The premise of Panacea is that the physiological systems of the human body work in complex and highly integrated ways. Drugs exert effects on our bodies by physically interacting with and changing the functional state of biomolecules that govern the functions of cells and tissues. Most drugs target proteins, which are the principle cellular workhorses. Ideally, drugs would target multiple proteins simultaneously to exert precise, network-level effects.
One major problem facing the drug development community is that the functional proteome — the complete collection of proteins and their roles in signaling networks — is largely dark to science. Despite being able to identify many of the proteins within a cell, researchers do not have a firm grasp on everything those proteins do and how they interact to affect physiology.
Due to this sparsity of structural and functional knowledge, the state of the art in drug development — what Panacea seeks to transform — is to engage only a very small fraction of known protein targets to achieve an effect. In fact, today’s approach to drug design singles out individual proteins in certain cells. That hyper-specificity is an attempt to minimize the risk of side effects and speed time to market, but it also yields a thin stream of drugs, many of which have similar mechanisms and relatively muted effectiveness compared to what might be achieved using a multi-target, systems-based approach.

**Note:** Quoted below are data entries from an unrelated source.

(** C7. In the coordinate scan, an unsigned-integer parameter named
    exactly "x" is rejected with the duplicate-entry report when CoordX
    is occupied, however it came to be, and also when CoordX is empty
    and CoordY is occupied; no slot changes. *)
Theorem named_x_rejected (FD : FunctionDecl) (PVD : ParmVarDecl)
  (valid : bool) (this : Descriptor) (out : Trace) :
  getUnqualifiedType (pvdType PVD) = UnsignedIntTy ->
  pvdName PVD = "x" ->
  mX this <> None \/ (mX this = None /\ mY this <> None) ->
  scanParam FD PVD (valid, this) out =
    Returned (false, this)
      (out ++ [Reported (mkError (pvdLocation PVD) msgDuplicate
                 [ArgString "x"])]).
Proof.
  intros HT Hx H. rewrite (scanParam_unsigned FD PVD (valid, this) HT).
  unfold ReportNameError. rewrite Hx. cbn [String.eqb Ascii.eqb Bool.eqb].
  destruct H as [H | [-> H]].
  - destruct (mX this); [reflexivity | congruence].
  - destruct (mY this); [reflexivity | congruence].
Qed.

(** *** Claims on the check for targets before ICS *)

(** C5. On a target before ICS, the check of lines 196-214 lets a bitmask
    through (no report, [valid] unchanged) exactly when it is one of
    0x01, 0x03, 0x07, 0x0F, 0x1F, and reports and fails otherwise; on a
    target at or after ICS it lets every bitmask through. 0x07 is among
    the five and 0x0B is not. *)
Theorem generation_check (Context : RSContext) (FD : FunctionDecl)
  (this : Descriptor) (valid : bool) (out : Trace) :
  (getTargetAPI Context < SLANG_ICS_TARGET_API ->
   (check_skip Context FD this valid out = Returned valid out
    <-> prefixComplete (mSignatureMetadata this))
   /\ (~ prefixComplete (mSignatureMetadata this) ->
       check_skip Context FD this valid out =
         Returned false (out ++ [may_not_skip FD])))
  /\ (SLANG_ICS_TARGET_API <= getTargetAPI Context ->
      check_skip Context FD this valid out = Returned valid out)
  /\ prefixComplete 0x07
  /\ ~ prefixComplete 0x0b.
Proof.
  rewrite checkSkip_run. repeat split.
  - apply Z.ltb_lt in H. rewrite H. cbn [andb].
    destruct (skipsParameters _) eqn:E.
    + intros Hr. exfalso. inversion Hr as [[Hv Ho]].
      apply (f_equal (@List.length Event)) in Ho.
      rewrite length_app in Ho. cbn in Ho. lia.
    + intros _. now apply skipsParameters_spec.
  - intros Hp. apply Z.ltb_lt in H. rewrite H.
    apply skipsParameters_spec in Hp. now rewrite Hp.
  - intros Hp. apply Z.ltb_lt in H. rewrite H. cbn [andb].
    destruct (skipsParameters _) eqn:E; [reflexivity |].
    now apply skipsParameters_spec in E.
  - intros H. apply Z.ltb_ge in H. now rewrite H.
  - right. right. left. reflexivity.
  - intros [H | [H | [H | [H | H]]]]; discriminate H.
Qed.

(** *** Claims on the graphics root *)

(** C8. [isGraphicsRootRSFunc] holds exactly for a function with the
    root name that either has no parameter, or has one parameter and the
    return type [int] on a target before ICS. *)
Theorem graphics_root_iff (targetAPI : Z) (FD : FunctionDecl) :
  graphics_root targetAPI FD = true
  <-> isRootRSFunc FD = true
      /\ (getNumParams FD = 0%nat
          \/ (targetAPI < SLANG_ICS_TARGET_API
              /\ getNumParams FD = 1%nat
              /\ fdResultType FD = IntTy)).
Proof.
  unfold isGraphicsRootRSFunc, getCanonicalType.
  destruct (isRootRSFunc FD); cbn [negb]; [| split; [discriminate | tauto]].
  destruct (getNumParams FD =? 0)%nat eqn:E0.
  - apply Nat.eqb_eq in E0. tauto.
  - apply Nat.eqb_neq in E0.
    destruct (targetAPI <? SLANG_ICS_TARGET_API) eqn:EA; cbn [andb].
    + apply Z.ltb_lt in EA.
      destruct (getNumParams FD =? 1)%nat eqn:E1.
      * apply Nat.eqb_eq in E1.
        destruct (QualType_eqb (fdResultType FD) IntTy) eqn:ER.
        -- apply QualType_eqb_IntTy in ER. tauto.
        -- split; [discriminate |]. intros [_ [H | (_ & _ & H)]];
             [contradiction |].
           apply QualType_eqb_IntTy in H. congruence.
      * apply Nat.eqb_neq in E1. split; [discriminate |].
        intros [_ [H | (_ & H & _)]]; contradiction.
    + apply Z.ltb_ge in EA. split; [discriminate |].
      intros [_ [H | (H & _)]]; [contradiction | lia].
Qed.

(** *** Claims on the whole classification *)

Lemma validate_without_parameter (Context : RSContext) (FD : FunctionDecl)
  (this : Descriptor) (out : Trace) :
  fdParams FD = [] ->
  validate Context FD this out = Aborted "numParams > 0" out.
Proof.
  intros E. unfold validateAndConstructParams, slangAssert, bind, getNumParams.
  now rewrite E.
Qed.

(** C10. On a function without parameters, [validateAndConstructParams]
    stops at its assertion [numParams > 0] before it reports anything;
    the read of parameter 0 at lines 92-93 is under no test and would
    fail as well; and [Create] ends in a failed assertion too, never in
    a diagnostic. *)
Theorem no_parameter_is_an_assertion (Context : RSContext)
  (FD : FunctionDecl) (this : Descriptor) (out : Trace) :
  getNumParams FD = 0%nat ->
  validate Context FD this out = Aborted "numParams > 0" out
  /\ matchIn FD this 0 out = Aborted "i < getNumParams()" out
  /\ exists text, create Context FD out = Aborted text out.
Proof.
  unfold getNumParams. intros H0.
  destruct (fdParams FD) as [| p0 rest] eqn:E; [clear H0 | discriminate].
  split; [now apply validate_without_parameter |]. split.
  - unfold matchIn, getParamDecl, bind. now rewrite E.
  - unfold Create, slangAssert, bind at 1.
    destruct (negb _); [| now eexists].
    unfold bind at 1. rewrite validate_without_parameter by exact E.
    now eexists.
Qed.

(** C4 (as amended). A classification of a new descriptor returns once
    the function has a parameter. If anything but the report of skipped
    parameters was recorded, it fails and [signatureMetadata] is 0. If
    nothing else was recorded, [signatureMetadata] is computed from the
    role slots: a rejection by the check for targets before ICS alone
    leaves the computed bitmask in place. *)
Theorem metadata_after_classification (Context : RSContext)
  (FD : FunctionDecl) (Name : string) (out : Trace) :
  fdParams FD <> [] ->
  exists valid this' new,
    validate Context FD (new_RSExportForEach RSExportType Context Name) out =
      Returned (valid, this') (out ++ new)
    /\ ((exists e, In e new /\ isSkipError e = false) ->
        valid = false /\ mSignatureMetadata this' = 0)
    /\ ((forall e, In e new -> isSkipError e = true) ->
        mirrorsSlots this'
        /\ (valid = true <-> new = [])).
Proof.
  intros Hne. destruct (passes_gate Context FD) eqn:Hg.
  - destruct (validate_past_gate Context FD
                (new_RSExportForEach RSExportType Context Name) out Hne Hg)
      as (validS & thisS & shape & _ & F & V & E).
    rewrite E. unfold bind at 1. rewrite checkSkip_run. unfold ret.
    rewrite Forall_forall in F.
    destruct (_ && _) eqn:Ec.
    + exists false, (setSignatureMetadata validS thisS),
        (shape ++ [may_not_skip FD]).
      split; [now rewrite app_assoc |]. split.
      * intros (e & Hin & He). split; [reflexivity |].
        apply in_app_or in Hin as [Hin | [<- | []]]; [| discriminate He].
        destruct validS; [| reflexivity].
        destruct V as [V _]. rewrite V in Hin by reflexivity. destruct Hin.
      * intros Hall. assert (Hs : shape = []).
        { destruct shape as [| e shape]; [reflexivity |].
          assert (He : isSkipError e = true)
            by (apply Hall; now left).
          rewrite shape_error_not_skip in He; [discriminate |].
          apply F. now left. }
        destruct V as [_ V]. rewrite (V Hs). split.
        -- apply setSignatureMetadata_valid.
        -- subst shape. split; discriminate.
    + exists validS, (setSignatureMetadata validS thisS), shape.
      split; [reflexivity |]. split.
      * intros (e & Hin & He). destruct validS; [| now split].
        destruct V as [V _]. rewrite V in Hin by reflexivity. destruct Hin.
      * intros Hall. assert (Hs : shape = []).
        { destruct shape as [| e shape]; [reflexivity |].
          assert (He : isSkipError e = true)
            by (apply Hall; now left).
          rewrite shape_error_not_skip in He; [discriminate |].
          apply F. now left. }
        destruct V as [V1 V2]. rewrite (V2 Hs). split.
        -- apply setSignatureMetadata_valid.
        -- now subst shape.
  - rewrite (validate_at_gate Context FD _ out Hne Hg).
    eexists _, _, _. split; [reflexivity |]. split.
    + intros _. now split.
    + intros Hall. specialize (Hall _ (or_introl eq_refl)). discriminate Hall.
Qed.

(** C9. On a target before ICS, a classification returns once the
    function has a parameter, and if it recorded a shape error, then it
    failed, [signatureMetadata] is 0, and the report that parameters may
    not be skipped was emitted as well, after the shape errors. *)
Theorem shape_error_adds_skip_report (Context : RSContext)
  (FD : FunctionDecl) (this : Descriptor) (out : Trace) :
  fdParams FD <> [] ->
  getTargetAPI Context < SLANG_ICS_TARGET_API ->
  exists valid this' new,
    validate Context FD this out = Returned (valid, this') (out ++ new)
    /\ ((exists e, In e new /\ isShapeError e = true) ->
        valid = false
        /\ mSignatureMetadata this' = 0
        /\ exists shape,
             new = shape ++ [may_not_skip FD]
             /\ shape <> []
             /\ Forall (fun e => isShapeError e = true) shape).
Proof.
  intros Hne Hapi. destruct (passes_gate Context FD) eqn:Hg.
  - destruct (validate_past_gate Context FD this out Hne Hg)
      as (validS & thisS & shape & _ & F & V & E).
    rewrite E. unfold bind at 1. rewrite checkSkip_run. unfold ret.
    apply Z.ltb_lt in Hapi. rewrite Hapi. cbn [andb].
    destruct validS.
    + destruct V as [V _]. rewrite V by reflexivity. rewrite app_nil_r.
      destruct (skipsParameters _);
        [exists false, (setSignatureMetadata true thisS), [may_not_skip FD]
        | exists true, (setSignatureMetadata true thisS), [];
          rewrite app_nil_r];
        (split; [reflexivity |]); intros (e & Hin & He).
      * destruct Hin as [<- | []]. discriminate He.
      * destruct Hin.
    + cbn [setSignatureMetadata set_mSignatureMetadata mSignatureMetadata
             skipsParameters Z.eqb negb andb].
      exists false, (set_mSignatureMetadata thisS 0),
        (shape ++ [may_not_skip FD]).
      split; [now rewrite app_assoc |]. intros _.
      split; [reflexivity |]. split; [reflexivity |].
      exists shape. split; [reflexivity |]. split; [| exact F].
      intros Hs. destruct V as [_ V]. now discriminate (V Hs).
  - rewrite (validate_at_gate Context FD this out Hne Hg).
    eexists _, _, _. split; [reflexivity |].
    intros (e & [<- | []] & He). discriminate He.
Qed.

(** C6 (as amended). For a function that passes the gate on non-root
    kernels (it is the root function, or the target is JB or later),
    returns void and has the parameters (pointer to const, pointer to
    non-const, pointer to const, unsigned int "x", unsigned int "y"),
    classification succeeds without a report, with signatureMetadata
    0x1F and the five parameters in the slots Input, Output, UserData,
    CoordX, CoordY in that order. *)
Theorem full_signature_classified (Context : RSContext) (FD : FunctionDecl)
  (Name : string) (out : Trace) (a b c x y : ParmVarDecl) :
  passes_gate Context FD = true ->
  fdResultType FD = VoidTy ->
  fdParams FD = [a; b; c; x; y] ->
  isPointerToConst (pvdType a) = true ->
  isPointerToNonConst (pvdType b) = true ->
  isPointerToConst (pvdType c) = true ->
  getUnqualifiedType (pvdType x) = UnsignedIntTy ->
  pvdName x = "x" ->
  getUnqualifiedType (pvdType y) = UnsignedIntTy ->
  pvdName y = "y" ->
  validate Context FD (new_RSExportForEach RSExportType Context Name) out =
    Returned
      (true,
       mkRSExportForEach Name None None None 5%nat 0x1f
         (Some a) (Some b) (Some c) (Some x) (Some y) false)
      out.
Proof.
  intros Hg Hres Hparams Ha Hb Hc Hx Hxn Hy Hyn.
  assert (Hn : getNumParams FD = 5%nat)
    by (unfold getNumParams; now rewrite Hparams).
  set (this0 := set_numParams (new_RSExportForEach RSExportType Context Name)
                  (getNumParams FD)).
  assert (Hshape :
    classifyShape FD this0 out =
      Returned (true,
                set_mY (set_mX (set_mUsrData (set_mOut (set_mIn this0 (Some a))
                  (Some b)) (Some c)) (Some x)) (Some y)) out).
  { unfold classifyShape.
    assert (E1 : checkResultType FD true out = Returned true out)
      by (now rewrite checkResultType_eq, Hres).
    run_block E1.
    run_block (matchIn_run FD this0 out _ _ Hparams). rewrite Ha.
    assert (E2 : nth_error (fdParams FD) 1 = Some b) by now rewrite Hparams.
    run_block (matchOut_at FD (set_mIn this0 (Some a)) 1 out b E2 eq_refl).
    rewrite Hb.
    run_block (checkInOrOut_eq FD (set_mOut (set_mIn this0 (Some a)) (Some b))
                 true out).
    assert (E3 : nth_error (fdParams FD) 2 = Some c) by now rewrite Hparams.
    run_block (matchUsrData_at FD
                 (set_mOut (set_mIn this0 (Some a)) (Some b)) 2 out c E3 eq_refl).
    rewrite Hc, Hparams. cbn [skipn].
    erewrite scanParams_cons
      by (rewrite (scanParam_unsigned FD x _ Hx), Hxn; reflexivity).
    erewrite scanParams_cons
      by (rewrite (scanParam_unsigned FD y _ Hy), Hyn; reflexivity).
    reflexivity. }
  rewrite (validate_via_shape Context FD _ _ _ out _ Hg Hshape).
  unfold bind, ret. rewrite checkSkip_run.
  subst this0. rewrite Hn.
  destruct (getTargetAPI Context <? SLANG_ICS_TARGET_API);
    vm_compute; reflexivity.
Qed.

“The current roster of drugs approved by the U.S. Food and Drug Administration only targets about 549 proteins, yet the body can produce more than six million different protein variants,” said Tristan McClure-Begley, the Panacea program manager. “The opportunity space for pharmacological intervention is vast and effectively untapped, but to access it we need new technology for understanding and targeting the human functional proteome.”

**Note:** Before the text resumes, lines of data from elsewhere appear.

(** * tcp-failover-proxy: a shallow embedding of [TCPFailoverProxy.js]

    The first half of the file is the embedding, in the order of the
    source:

    - the fragment of JavaScript the proxy relies on (module [Js]):
      values, numbers as doubles (their rounding, their comparisons and
      the decimal [ToString] makes of them), [typeof], [ToString],
      [ToBoolean], [parseInt], [String.prototype.split];
    - the store, with the arrays the program creates ([slice], [concat],
      [indexOf], indexed assignment) and the identity of objects;
    - the utility functions [isValidPort], [normalizeBackendHostObject],
      [normalizeBackendHostObjectArray];
    - [scanAndConnectToValidBackend] with its inner functions
      [triggerCallback] and [recursiveScan] and the closure it gives to
      [netSocketConnect], as an event-driven state machine, and the
      connector as its environment;
    - the class [TCPFailoverProxy]: [_processOptObject],
      [_rotateBackendList], [close], [_requestHandler],
      [_setupBackendRoute].

    The second half states and proves what the functions do.

    Arrays live in a store, addressed by reference, so that aliasing and
    in-place updates are visible.  Backend objects are never written
    after [normalizeBackendHostObject] returns them; they are records
    that carry their object identity ([oid]).  Strings are sequences of
    character codes below 256. *)

From Stdlib Require Import ZArith String Ascii Lia.
From stdpp Require Import base list gmap strings.

Open Scope Z_scope.

#[local] Set Warnings "-register-all".

(* ================================================================== *)
(** * JavaScript values and built-ins *)
(* ================================================================== *)

Module Js.

(** Numbers are the doubles: [NaN], the two infinities and the finite
    ones.  A finite double is a dyadic rational: an integer [Num z], or
    [Frac m e] for [m / 2^e], which is no integer when [m] is odd.  The
    two zeros are the one [Num 0]: the proxy compares numbers, prints
    them and tests their truth, and in none of these [+0] and [-0]
    differ.  The type is wider than the doubles (an integer of more than
    53 significant bits is none): [to_double] rounds to the nearest
    double where a number is printed, and [parseInt] returns doubles
    only. *)
Inductive number :=
| NaN
| Num (z : Z)
| Frac (m : Z) (e : positive)
| Infinity (negative : bool).

#[global] Instance number_eq_dec : EqDecision number.
Proof. solve_decision. Defined.

(** [a > b], [a <= b] on numbers: any comparison with [NaN] is false. *)
Definition gt (a b : number) : bool :=
  match a, b with
  | NaN, _ | _, NaN => false
  | Num x, Num y => y <? x
  | Num x, Frac m e => m <? x * 2 ^ Z.pos e
  | Frac m e, Num y => y * 2 ^ Z.pos e <? m
  | Frac m e, Frac m' e' => m' * 2 ^ Z.pos e <? m * 2 ^ Z.pos e'
  | Infinity x, Infinity y => negb x && y
  | Infinity x, _ => negb x
  | _, Infinity y => y
  end.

Panacea will address the lack of functional knowledge about the proteome. DARPA’s call to the research community is to consider complex physiological conditions relevant to military service members — for instance, metabolic stress during extreme endurance missions or pain and inflammation after injury; investigate the molecular mechanisms underlying those conditions; identify multiple, key molecular targets involved; and develop novel medicinal chemistry approaches to synthesize interventions that modulate those targets. DARPA believes that multi-target drugs will deliver safer and more efficacious solutions to military requirements for readiness and recovery over state-of-the-art interventions.

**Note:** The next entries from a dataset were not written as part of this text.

(** * PadGuide2: the monster nickname resolution engine

    A shallow embedding of the parts of [padguide2.py] that build the
    in-memory monster database and the nickname index, and that answer
    free-text queries against it, together with the properties stated for
    them.

    Conventions.
    - Python [str] values are modelled by [string]; a character is the
      code point U+0000..U+00FF it denotes, so the [str] builtins below are
      Python's, restricted to that block.
    - Python objects that are shared and mutated (the [PgMonster] records
      touched by [MonsterGroup]) live in an explicit heap indexed by
      references.
    - A call that can raise returns a [pyresult]. *)

From stdpp Require Import gmap strings list fin_maps pretty sorting.
From Stdlib Require Import Ascii ZArith QArith.QArith_base Floats.SpecFloat.

Local Open Scope Z_scope.

(** ** Python builtins used by the cog *)

Module Py.

(** Exceptions that the modelled code can raise. *)
Inductive exn :=
  ValueError | KeyError | OverflowError | ZeroDivisionError | RecursionError.

Inductive pyresult (A : Type) :=
  | Returned (a : A)
  | Raised (e : exn).
Arguments Returned {A} a.
Arguments Raised {A} e.

Definition bind {A B} (r : pyresult A) (k : A -> pyresult B) : pyresult B :=
  match r with
  | Returned a => k a
  | Raised e => Raised e
  end.

Definition code (c : ascii) : N := N_of_ascii c.

Definition between (lo hi n : N) : bool := ((lo <=? n) && (n <=? hi))%N.

(** [str.isspace] on one character: U+0009..U+000D, U+001C..U+0020,
    U+0085 and U+00A0. *)
Definition isspace (c : ascii) : bool :=
  let n := code c in
  between 9 13 n || between 28 32 n || (n =? 133)%N || (n =? 160)%N.

(** [str.lower] on one character: A..Z, and U+00C0..U+00DE except the
    multiplication sign U+00D7, move up by 32. *)
Definition lower_char (c : ascii) : ascii :=
  let n := code c in
  if between 65 90 n || (between 192 222 n && negb (n =? 215)%N)
  then ascii_of_N (n + 32) else c.

(** Characters of Unicode category Nd (accepted by [int]). *)
Definition isdecimal_char (c : ascii) : bool := between 48 57 (code c).

(** [str.isdigit] on one character: the decimal digits and the superscript
    digits U+00B2, U+00B3, U+00B9, which have Numeric_Type=Digit. *)
Definition isdigit_char (c : ascii) : bool :=
  let n := code c in
  between 48 57 n || (n =? 178)%N || (n =? 179)%N || (n =? 185)%N.

Fixpoint chars (s : string) : list ascii :=
  match s with
  | EmptyString => []
  | String c s' => c :: chars s'
  end.

Fixpoint of_chars (l : list ascii) : string :=
  match l with
  | [] => EmptyString
  | c :: l' => String c (of_chars l')
  end.

Fixpoint lower (s : string) : string :=
  match s with
  | EmptyString => EmptyString
  | String c s' => String (lower_char c) (lower s')
  end.

Fixpoint lstrip (s : string) : string :=
  match s with
  | EmptyString => EmptyString
  | String c s' => if isspace c then lstrip s' else s
  end.

(** [rstrip] keeps a character when it is not a space or when something
    survives to its right. *)
Fixpoint rstrip (s : string) : string :=
  match s with
  | EmptyString => EmptyString
  | String c s' =>
      match rstrip s' with
      | EmptyString => if isspace c then EmptyString else String c EmptyString
      | r => String c r
      end
  end.

Definition strip (s : string) : string := rstrip (lstrip s).

(** [s.startswith(p)] *)
Definition startswith (s p : string) : bool := String.prefix p s.

(** [sub in s] *)
Fixpoint contains (sub s : string) : bool :=
  startswith s sub ||
  match s with
  | EmptyString => false
  | String _ s' => contains sub s'
  end.

(** [s.split(sep)] for a one-character separator: never the empty list. *)
Fixpoint split (sep : ascii) (s : string) : list string :=
  match s with
  | EmptyString => [EmptyString]
  | String c s' =>
      if Ascii.eqb c sep then EmptyString :: split sep s'
      else match split sep s' with
           | [] => [String c EmptyString]
           | p :: ps => String c p :: ps
           end
  end.

(** [s.replace(old, new)] for a non-empty [old]: occurrences are replaced
    from the left and do not overlap. [skip] counts the characters of the
    occurrence being consumed. *)
Fixpoint replace_go (old new : string) (skip : nat) (s : string) : string :=
  match s with
  | EmptyString => EmptyString
  | String c s' =>
      match skip with
      | S k => replace_go old new k s'
      | O =>
          if startswith s old
          then new +:+ replace_go old new (Nat.pred (String.length old)) s'
          else String c (replace_go old new O s')
      end
  end.

Definition replace (old new s : string) : string := replace_go old new O s.

(** [s.isdigit()]: at least one character and all of them digits. *)
Definition isdigit (s : string) : bool :=
  match chars s with
  | [] => false
  | cs => forallb isdigit_char cs
  end.

(** [int(s)] on a string for which [isdigit] holds: the decimal value, or
    [ValueError] at a character that is a digit but not a decimal. *)
Definition int_digits (s : string) : pyresult Z :=
  fold_left
    (fun acc c =>
       bind acc (fun n =>
         if isdecimal_char c
         then Returned (10 * n + Z.of_N (code c) - 48)
         else Raised ValueError))
    (chars s) (Returned 0).

(** ["sep".join(l)] *)
Fixpoint join (sep : string) (l : list string) : string :=
  match l with
  | [] => EmptyString
  | [x] => x
  | x :: l' => x +:+ sep +:+ join sep l'
  end.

“Many of the most successful drugs produced in the past were found rather than made, and we knew what they did long before we knew how they did it,” McClure-Begley said. “To deliver improved interventions, we need to get to a place where we can investigate all of the potential proteins at play for a given condition and then prioritize sets of protein targets and signaling networks to effectively modulate physiological systems, regardless of what prior knowledge exists about those targets.”
The Panacea program aims to generate initial proof of concept for this new direction in drug discovery and development. Research will primarily involve animal models, human cell derived organoids, and high-throughput cell culture models. However, to support eventual transition to humans, DARPA will work with federal agencies to develop a regulatory pathway for future medical use. By the end of the five-year program, DARPA will require teams to submit novel drug candidates to the U.S. Food and Drug Administration for review as an Investigational New Drug or for Compassionate Use.